Mumbai: Afghanistan captain Hashmatullah Shahidi insisted his side still had plenty of “fight” left in them ahead of a crunch World Cup clash with Australia in Mumbai on Tuesday.

Afghanistan are currently sixth in the standings of the 10-team event and still in semi-final contention.

Having enjoyed just one win at their two previous World Cups, Afghanistan have defeated defending champions England, as well as Pakistan and Sri Lanka, the 1992 and 1996 title-winners, during a run of four victories in seven group games so far in India.

Brave nation

Few will give Afghanistan a chance against resurgent five-time champions Australia when the teams meet at the Wankhede Stadium.

But with Afghanistan pacemen and top-order batsmen, all coming into form, together with their proven spin trio of Rashid Khan, Mujeeb ur Rahman and Mohammad Nabi, the captain insisted there was more to come from the team.

“We are a brave nation and we’ve shown that through cricket also,” Shahidi said on Monday.

“In such a short time, we’ve achieved a lot compared to other countries. And right now, we know the whole world is talking about our team’s performance.

“As a team also, we are happy for that. But I think as a captain, it’s not enough for me.”

The 29-year-old added: “Tomorrow is one of the important games for us. And we will not relax until we are on the plane back to our country.

“Until then, we will fight as a team.”

Fine form

Top-order batsman Shahidi, in fine form at the tournament with 282 runs in seven innings at an average of 70.50, was clear what lay behind Afghanistan’s impressive World Cup showing.

“Belief, hard work, and talent,” he said.

“At the beginning we had the belief, but for that we have to win. So, when we won against England, the belief rate became higher, higher then after Pakistan. And we are now not looking back. We are moving forward.”

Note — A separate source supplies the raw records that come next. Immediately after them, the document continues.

(* ===== verification/Propose.v ===== *)
(** Rounds and proposals of one validator.

    A step of a node moves its core by the DAG's own operations and by drawing
    leaders ([moves]), and proposes in rounds that only go up; every vertex it
    broadcasts is one it journaled. *)

From stdpp Require Import prelude gmap list sorting.
From Stdlib Require Import NArith ZArith Lia.
From S2P Require Import Prelude Committee Checkpoint Merkle Rbc Vertex Dag Schedule Commit Batch Order OrderLog Lockstep Replicas Node NodeFrame.

(** Rounds are of 64 bits. *)
Definition typed (v : Vertex) : Prop := v_round v < 2 ^ 64.

Section moves.
Context `{Library} (good : Vertex -> Prop).
Implicit Types P : Round -> ValidatorIndex -> list VertexRef -> Prop.

Definition move P (n n' : Node) : Prop := calm good P n n' \/ exists r, n' = draw_to n r.
Definition moves P : relation Node := rtc (move P).

Lemma calm_moves P n n' : calm good P n n' -> moves P n n'.
Proof. intros Hc. apply rtc_once. by left. Qed.

Lemma quiet_moves P n n' : quiet good P n n' -> moves P n n'.
Proof. intros [Hc _]. by apply calm_moves. Qed.

Lemma draw_moves P n r : moves P n (draw_to n r).
Proof. apply rtc_once. right. by exists r. Qed.

Lemma moves_weaken P P' n n' : (forall r s refs, P r s refs -> P' r s refs) -> moves P n n' -> moves P' n n'.
Proof.
  intros HP. apply rtc_subrel. intros a b [Hc|Hd]; [left|by right].
  destruct Hc. split; try done. intros r props s refs H1 H2. destruct (cm_first r props s refs H1 H2); auto.
Qed.

(** ** Proposing *)

(** First proposals of the node's own vertices. *)
Definition own_first (n : Node) (r : Round) (s : ValidatorIndex) (refs : list VertexRef) : Prop :=
  s = me_of n /\ exists v, v ∈ own_vertices n /\ v_round v = r /\ v_strong v = refs.

Lemma build_vertex_moves P n r now : moves P n (build_vertex n r now).1.
Proof.
  unfold build_vertex. destruct (o_halted _); cbn [fst].
  - apply quiet_moves. by apply quiet_bat.
  - etrans; [|apply quiet_moves; by apply quiet_bat]. etrans; [|apply draw_moves]. apply quiet_moves. by apply quiet_bat.
Qed.

Lemma calm_pace P n p : calm good P n (set_pace n p).
Proof. split; try done; [split; try done; exists []; by rewrite app_nil_r|by split; [|constructor]|eauto]. Qed.

Lemma calm_send P n to m : calm good P n (send n to m).
Proof. split; try done; [split; try done; exists []; by rewrite app_nil_r|by split; [|constructor]|eauto]. Qed.

Lemma calm_journal P n r : calm good P n (journal n r).
Proof. split; try done; [split; try done; exists []; by rewrite app_nil_r|by split; [|constructor]|eauto]. Qed.

(** One more proposal of the node's own. *)
Record proposes (n n' : Node) (r : Round) : Prop := {
  pr_round : n_round (nd_pace n') = Some r;
  pr_own : exists v, own_vertices n' = own_vertices n ++ [v] /\ v_round v = r;
  pr_resuming : nd_resuming n' = nd_resuming n;
  pr_outbox v : (All, MPropose v) ∈ nd_outbox n' -> (All, MPropose v) ∈ nd_outbox n \/ v ∈ own_vertices n';
}.

Lemma proposes_still n n1 n2 n' r : still n n1 -> proposes n1 n2 r -> still n2 n' -> proposes n n' r.
Proof.
  intros [A1 A2 A3 A4] [P1 (v & Hv & Hr) P3 P4] [B1 B2 B3 B4]. split; [congruence| |congruence|].
  - exists v. split; [congruence|done].
  - intros w Hw. rewrite B2. destruct (P4 w); auto.
Qed.

Lemma build_vertex_still n r now :
  still n (build_vertex n r now).1 /\ v_round (build_vertex n r now).2 = r /\
  me_of (build_vertex n r now).1 = me_of n.
Proof. unfold build_vertex. by destruct (o_halted _). Qed.

Lemma propose_proposes n r now : proposes n (propose n r now) r.
Proof.
  unfold propose. pose proof (build_vertex_still n r now) as (Hs & Hr & _).
  destruct (build_vertex n r now) as [n1 v]. cbn [fst snd] in *.
  destruct (Rbc.on_propose _ _ _ _ _ _) as [rb acts]. set (n2 := upd_verts (fun x => set_rbc x rb) _).
  destruct (apply_rbc_quiet (fun _ => True) (fun _ _ _ => True) n2 acts) as [_ Ha].
  eapply (proposes_still n n1 n2); [exact Hs| |exact Ha]. split; try done.
  - exists v. split; [|done]. unfold own_vertices, n2. cbn. by rewrite omap_app.
  - intros w. unfold n2. cbn. rewrite elem_of_app, list_elem_of_singleton. intros [?|[= ->]]; [by left|right].
    unfold own_vertices. cbn. rewrite omap_app. apply elem_of_app. right. left.
Qed.

Lemma propose_own n r now :
  own_vertices (propose n r now) = own_vertices n ++ [(build_vertex n r now).2].
Proof.
  unfold propose. pose proof (build_vertex_still n r now) as ([_ Ho _ _] & _).
  destruct (build_vertex n r now) as [n1 v]. cbn [fst snd] in *.
  destruct (Rbc.on_propose _ _ _ _ _ _) as [rb acts]. set (n2 := upd_verts (fun x => set_rbc x rb) _).
  destruct (apply_rbc_quiet (fun _ => True) (fun _ _ _ => True) n2 acts) as [_ [_ -> _ _]].
  rewrite <-Ho. unfold own_vertices, n2. cbn. by rewrite omap_app.
Qed.

Lemma propose_moves P n r now : good (build_vertex n r now).2 ->
  P r (me_of n) (v_strong (build_vertex n r now).2) -> moves P n (propose n r now).
Proof.
  intros Hv HP. unfold propose.
  pose proof (build_vertex_moves P n r now) as Hm. destruct (build_vertex_still n r now) as (_ & _ & Hme).
  destruct (build_vertex n r now) as [n1 v]. cbn [fst snd] in *. rewrite <-Hme in HP.
  destruct (Rbc.on_propose _ _ _ _ _ _) as [rb acts]. etrans; [exact Hm|].
  etrans; [|apply quiet_moves, apply_rbc_quiet]. etrans; [|apply quiet_moves; by apply quiet_rbc].
  etrans; [|apply calm_moves, calm_send]. etrans; [|apply calm_moves, calm_journal].
  etrans; [|apply quiet_moves; by apply quiet_keep_body]. etrans; [|apply quiet_moves; by apply note_first_quiet].
  apply calm_moves, calm_pace.
Qed.

(** ** Entering a round *)

Lemma moves_me P n n' : moves P n n' -> me_of n' = me_of n.
Proof.
  induction 1 as [|n n1 n2 [Hc|[r ->]] _ IH]; [done| |by rewrite IH]. rewrite IH. apply Hc.
Qed.

Lemma leaders_held_moves P n r : moves P n (leaders_held n r).1 /\ still n (leaders_held n r).1 /\
  me_of (leaders_held n r).1 = me_of n.
Proof. unfold leaders_held. destruct (leaders_settled _ _ _); [|done]. split; [apply draw_moves|done]. Qed.

Lemma own_slot_missing_moves P n r paced : moves P n (own_slot_missing n r paced).1 /\
  still n (own_slot_missing n r paced).1 /\ me_of (own_slot_missing n r paced).1 = me_of n.
Proof. unfold own_slot_missing. destruct (_ && _); [|done]. split; [apply draw_moves|done]. Qed.

End moves.

(** ** The last round of 64 bits

    Rounds only fail to go up where they wrap around, past the last round. A
    class of vertices [good] for the validator of a seat holds what that
    validator may itself propose; unless rounds are [free] to wrap, it holds no
    vertex of the last round by anyone else. *)
Class RoundsOk (good : ValidatorIndex -> Vertex -> Prop) (free : Prop) : Prop := {
  ro_typed me v : good me v -> typed v;
  ro_own me v : typed v -> v_source v = me -> good me v;
  ro_last me v : good me v -> v_round v = U64_MAX -> v_source v = me \/ free;
}.

Definition any_round (_ : ValidatorIndex) (v : Vertex) : Prop := typed v.
Definition below_last (me : ValidatorIndex) (v : Vertex) : Prop :=
  typed v /\ (v_source v = me \/ v_round v < U64_MAX).

#[global] Instance any_round_ok : RoundsOk any_round True.
Proof. split; try done. by right. Qed.

#[global] Instance below_last_ok : RoundsOk below_last False.
Proof.
  split; [by intros me v []|by split; [|left]|].
  intros me v [_ [?|Hr]] He; [by left|]. rewrite He in Hr. by apply N.lt_irrefl in Hr.
Qed.

(** ** New and resumed nodes *)

(** [prior] is the last round the validator proposed in before. *)
Inductive fresh `{Library} : option Round -> Node -> Prop :=
| fresh_new cfg c me st seed : CommitteeWf c -> fresh None (node_new cfg c me st seed)
| fresh_resume cfg c me seed ct ss prior seq_ ex la : CommitteeWf c ->
    fresh prior (node_resume cfg c me seed ct ss prior seq_ ex la).

Section rounds.
Context `{Library} (good : ValidatorIndex -> Vertex -> Prop) (free : Prop) `{!RoundsOk good free}.
Implicit Types P : Round -> ValidatorIndex -> list VertexRef -> Prop.
Abbreviation moves P n n' := (Propose.moves (good (me_of n)) P n n').

Lemma build_typed n r now : r < 2 ^ 64 -> good (me_of n) (build_vertex n r now).2.
Proof. intros Hr. apply ro_own; unfold build_vertex, typed; by destruct (o_halted _). Qed.

Lemma wadd64_typed r : wadd64 r 1 < 2 ^ 64.
Proof. unfold wadd64. by apply N.mod_lt. Qed.

(** Every own vertex of the node is one [P] allows. *)
Definition allows P (n : Node) : Prop := Forall (fun v => P (v_round v) (me_of n) (v_strong v)) (own_vertices n).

Shahidi paid tribute to Afghanistan coach Jonathan Trott, the former England batsman, for wanting the squad to be “more disciplined ... on the field, off the field.”

Afghanistan’s recent performances have not only been appreciated at home but by an Indian public whose own unbeaten side are already into the semi-finals.

“People back home like the way we are playing here right now, they are all feeling proud, and they are very happy for our achievements,” said Shahidi.

“And the Indian people have given us a lot of support throughout the tournament.

“One taxi driver, who took me on rides, didn’t take money from me. And that’s how people give us love here in India. So we are thankful for that.”

Special show

Monday’s net session at the Wankhede was made even more special for Afghanistan by a meeting with Sachin Tendulkar on the retired India batting great’s home ground.

“It’s the first time (we’ve met him),” said Shahidi. “And we are all are excited because he’s a legend of the game.

“We were watching him on TV when he was a successful player — he was a role model for a lot of our players. So it’s exciting for the team, to see him and maybe learn from him.”